Как и Хопкинс, наблюдатели и тогда, и позже пытались найти человеческий смысл в этих оцепеневших абстрактных цифрах. Одно из упражнений для размышления выглядит так: представьте, что в Новый год 1931 года, когда депрессия ещё не была «Великой», сто тысяч человек, все они были трудоустроены, большинство из них были единственным источником средств к существованию для своих семей, сидели под лучами калифорнийского солнца в Роуз Боул, заполнив восьмилетний стадион в Пасадене до отказа, чтобы посмотреть, как «Кримсон Тайд» из Алабамы играет с «Кугарами» из штата Вашингтон в шестнадцатом ежегодном матче Роуз Боул.[289] Когда игра закончилась, по громкоговорителям объявили, что каждый человек, присутствовавший в этот день на стадионе, только что потерял работу. На выходе из зала ошеломленным болельщикам вручили дополнительные уведомления. Шестьдесят две тысячи человек были проинформированы о том, что они не будут работать как минимум в течение года; сорок четыре тысячи из них получили увольнения на два года; двадцать четыре тысячи — на три года; одиннадцать тысяч получили мрачную новость о том, что они останутся без работы на четыре года и более (что примерно соответствует статистике безработицы за десятилетие 1930-х годов). Затем представьте, что это зрелище повторилось в Rose Bowl, даже без утешения в виде футбольного матча, на следующей неделе, и на следующей неделе, и снова на следующей, и так в течение 130 недель. При темпах увольнения ста тысяч человек в одну и ту же неделю потребовалось бы два с половиной года, до июля 1933 года, когда Хикок отправилась на задание к Хопкинсу, чтобы достичь тринадцати миллионов безработных.

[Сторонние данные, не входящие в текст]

(* ===== verification/Coding.v ===== *)
(** The integer codings of util/coding.h and util/coding.cpp: fixed-width
    little-endian words, 7-bit varints and length-prefixed slices.

    A pair [p, limit] of char pointers is the list of the bytes in [p, limit);
    a routine that returns a pointer past what it parsed returns the bytes left,
    and NULL (or [false]) is [None].  The little-endian assumption is the one
    stated in util/coding.h. *)

From Stdlib Require Import ZArith Lia List Bool.
From S2P Require Import Prelude.

(** ** Fixed-width words *)

Definition EncodeFixed32 (value : Z) : bytes := le_bytes 4 value.

Definition EncodeFixed64 (value : Z) : bytes := le_bytes 8 value.

Definition PutFixed32 (dst : bytes) (value : Z) : bytes := dst ++ EncodeFixed32 value.

Definition PutFixed64 (dst : bytes) (value : Z) : bytes := dst ++ EncodeFixed64 value.

(** [memcpy(&result, ptr, sizeof(result))]: the first bytes at [ptr]; every
    caller has that many bytes there. *)
Definition DecodeFixed32 (ptr : bytes) : Z := le_val (take 4 ptr).

Definition DecodeFixed64 (ptr : bytes) : Z := le_val (take 8 ptr).

(** ** Varints *)

Definition EncodeVarint32 (v : Z) : bytes :=
  let B := 128 in
  if v <? Z.shiftl 1 7 then
    [Zb v]
  else if v <? Z.shiftl 1 14 then
    [Zb (Z.lor v B); Zb (Z.shiftr v 7)]
  else if v <? Z.shiftl 1 21 then
    [Zb (Z.lor v B); Zb (Z.lor (Z.shiftr v 7) B); Zb (Z.shiftr v 14)]
  else if v <? Z.shiftl 1 28 then
    [Zb (Z.lor v B); Zb (Z.lor (Z.shiftr v 7) B); Zb (Z.lor (Z.shiftr v 14) B);
     Zb (Z.shiftr v 21)]
  else
    [Zb (Z.lor v B); Zb (Z.lor (Z.shiftr v 7) B); Zb (Z.lor (Z.shiftr v 14) B);
     Zb (Z.lor (Z.shiftr v 21) B); Zb (Z.shiftr v 28)].

Definition PutVarint32 (dst : bytes) (value : Z) : bytes := dst ++ EncodeVarint32 value.

(** The [while (v >= B)] loop.  The fuel 10 of [EncodeVarint64] is the size of
    the caller's buffer; [EncodeVarint64_fuel] shows that it never runs out on
    a [uint64_t]. *)
Fixpoint EncodeVarint64_loop (fuel : nat) (v : Z) : bytes :=
  match fuel with
  | O => []
  | S fuel' =>
      let B := 128 in
      if v >=? B then
        Zb (Z.lor (Z.land v (B - 1)) B) :: EncodeVarint64_loop fuel' (Z.shiftr v 7)
      else [Zb v]
  end.

Definition EncodeVarint64 (v : Z) : bytes := EncodeVarint64_loop 10 v.

Definition PutVarint64 (dst : bytes) (value : Z) : bytes := dst ++ EncodeVarint64 value.

Definition PutLengthPrefixedSlice (dst : bytes) (value : bytes) : bytes :=
  PutVarint32 dst (u32 (Zlength value)) ++ value.

Fixpoint VarintLength_loop (fuel : nat) (v len : Z) : Z :=
  match fuel with
  | O => len
  | S fuel' => if v >=? 128 then VarintLength_loop fuel' (Z.shiftr v 7) (len + 1) else len
  end.

Definition VarintLength (v : Z) : Z := VarintLength_loop 10 v 1.

(** The decoding loop: [GetVarint32PtrFallback] runs it with shifts up to 28 on
    a [uint32_t] accumulator, [GetVarint64Ptr] with shifts up to 63 on a
    [uint64_t] one. *)
Fixpoint GetVarintPtr_loop (max_shift width : Z) (p : bytes) (shift result : Z)
    : option (Z * bytes) :=
  if shift <=? max_shift then
    match p with
    | [] => None
    | b :: p' =>
        let byte := bZ b in
        if negb (Z.land byte 128 =? 0) then
          GetVarintPtr_loop max_shift width p' (shift + 7)
            (Z.lor result (Z.shiftl (Z.land byte 127) shift mod 2 ^ width))
        else
          Some (Z.lor result (Z.shiftl byte shift mod 2 ^ width), p')
    end
  else None.

Definition GetVarint32PtrFallback (p : bytes) : option (Z * bytes) :=
  GetVarintPtr_loop 28 32 p 0 0.

Definition GetVarint32Ptr (p : bytes) : option (Z * bytes) :=
  match p with
  | b :: p' =>
      let result := bZ b in
      if Z.land result 128 =? 0 then Some (result, p') else GetVarint32PtrFallback p
  | [] => GetVarint32PtrFallback p
  end.

Definition GetVarint64Ptr (p : bytes) : option (Z * bytes) :=
  GetVarintPtr_loop 63 64 p 0 0.

Definition GetVarint32 (input : bytes) : option (Z * bytes) := GetVarint32Ptr input.

Definition GetVarint64 (input : bytes) : option (Z * bytes) := GetVarint64Ptr input.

Но даже такие умственные упражнения наталкиваются на то, что Хопкинс называл «естественным пределом личного воображения и сочувствия». «Вы можете пожалеть шесть человек, — мудрено заметил Хопкинс, — но вы не можете разволноваться из-за шести миллионов».[290] Именно для того, чтобы компенсировать эти естественные недостатки воображения, он и отправил Лорену Хикок на задание. Из её репортажей он надеялся извлечь реальные лица и голоса из статистической пыли. Она его не разочаровала.
Хикок отправилась на поиски человеческой реальности Депрессии. Она нашла это и многое другое. В мрачных рабочих кварталах Филадельфии и Нью-Йорка, в некрашеных домиках в Северной Дакоте, на опустошенных хлопковых фермах Джорджии, на пыльных горах Колорадо Хикок обнаружила не только последствия экономического кризиса, начавшегося в 1929 году. Она оказалась лицом к лицу с человеческими обломками столетия разгульного, разбойничьего, беззастенчивого, свободолюбивого промышленного и сельскохозяйственного капитализма. По мере того как её путешествия продолжались, она постепенно осознавала отрезвляющую реальность того, что для многих американцев Великая депрессия принесла времена лишь чуть более тяжелые, чем обычно. В общем, она обнаружила то, что историк Джеймс Паттерсон назвал «старой бедностью», которая была характерна для Америки задолго до наступления Депрессии. По его оценкам, даже в разгар легендарного процветания 1920-х годов около сорока миллионов американцев, включая практически всех небелых, большинство пожилых людей и большую часть сельского населения, вели неустроенную жизнь, которая была едва заметна и практически невообразима для их более финансово обеспеченных соотечественников. «Исследования, проведенные нами в области уровня жизни американской семьи, — писал Хопкинс, — открыли взору общественности хроническую бедность, о которой не подозревали разве что немногие студенты и те, кто всегда с ней сталкивался». С этой точки зрения Депрессия была не просто преходящим кризисом, а эпизодом, который выявил глубоко укоренившееся структурное неравенство в американском обществе.[291]